--- START ---

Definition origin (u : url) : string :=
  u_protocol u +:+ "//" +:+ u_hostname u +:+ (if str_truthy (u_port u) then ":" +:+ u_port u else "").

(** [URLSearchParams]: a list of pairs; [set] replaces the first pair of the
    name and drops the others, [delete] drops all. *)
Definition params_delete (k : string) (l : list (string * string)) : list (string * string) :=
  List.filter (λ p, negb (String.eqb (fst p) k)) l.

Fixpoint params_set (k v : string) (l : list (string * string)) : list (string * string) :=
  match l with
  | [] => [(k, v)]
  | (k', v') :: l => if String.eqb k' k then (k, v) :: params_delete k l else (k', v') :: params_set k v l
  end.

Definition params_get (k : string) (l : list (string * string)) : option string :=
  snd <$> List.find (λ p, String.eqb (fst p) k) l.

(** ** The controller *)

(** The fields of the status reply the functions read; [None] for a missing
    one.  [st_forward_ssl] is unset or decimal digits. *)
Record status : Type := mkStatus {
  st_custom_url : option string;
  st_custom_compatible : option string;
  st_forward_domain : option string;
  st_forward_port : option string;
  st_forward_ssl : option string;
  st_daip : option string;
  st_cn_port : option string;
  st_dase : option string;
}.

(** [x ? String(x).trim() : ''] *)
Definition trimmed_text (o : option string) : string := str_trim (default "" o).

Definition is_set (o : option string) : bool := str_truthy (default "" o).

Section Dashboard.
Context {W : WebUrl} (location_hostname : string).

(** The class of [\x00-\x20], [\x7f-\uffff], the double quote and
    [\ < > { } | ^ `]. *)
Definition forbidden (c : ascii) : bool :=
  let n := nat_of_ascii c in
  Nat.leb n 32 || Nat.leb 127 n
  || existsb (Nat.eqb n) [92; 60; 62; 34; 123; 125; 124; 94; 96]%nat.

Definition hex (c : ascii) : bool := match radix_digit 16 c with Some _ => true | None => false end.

--- END ---

» EXERCISE:
The response should be an exact copy of every line above.

» WRITTEN SOLUTION:
Definition origin (u : url) : string :=
  u_protocol u +:+ "//" +:+ u_hostname u +:+ (if str_truthy (u_port u) then ":" +:+ u_port u else "").

(** [URLSearchParams]: a list of pairs; [set] replaces the first pair of the
    name and drops the others, [delete] drops all. *)
Definition params_delete (k : string) (l : list (string * string)) : list (string * string) :=
  List.filter (λ p, negb (String.eqb (fst p) k)) l.

Fixpoint params_set (k v : string) (l : list (string * string)) : list (string * string) :=
  match l with
  | [] => [(k, v)]
  | (k', v') :: l => if String.eqb k' k then (k, v) :: params_delete k l else (k', v') :: params_set k v l
  end.

Definition params_get (k : string) (l : list (string * string)) : option string :=
  snd <$> List.find (λ p, String.eqb (fst p) k) l.

(** ** The controller *)

(** The fields of the status reply the functions read; [None] for a missing
    one.  [st_forward_ssl] is unset or decimal digits. *)
Record status : Type := mkStatus {
  st_custom_url : option string;
  st_custom_compatible : option string;
  st_forward_domain : option string;
  st_forward_port : option string;
  st_forward_ssl : option string;
  st_daip : option string;
  st_cn_port : option string;
  st_dase : option string;
}.

(** [x ? String(x).trim() : ''] *)
Definition trimmed_text (o : option string) : string := str_trim (default "" o).

Definition is_set (o : option string) : bool := str_truthy (default "" o).

Section Dashboard.
Context {W : WebUrl} (location_hostname : string).

(** The class of [\x00-\x20], [\x7f-\uffff], the double quote and
    [\ < > { } | ^ `]. *)
Definition forbidden (c : ascii) : bool :=
  let n := nat_of_ascii c in
  Nat.leb n 32 || Nat.leb 127 n
  || existsb (Nat.eqb n) [92; 60; 62; 34; 123; 125; 124; 94; 96]%nat.

Definition hex (c : ascii) : bool := match radix_digit 16 c with Some _ => true | None => false end.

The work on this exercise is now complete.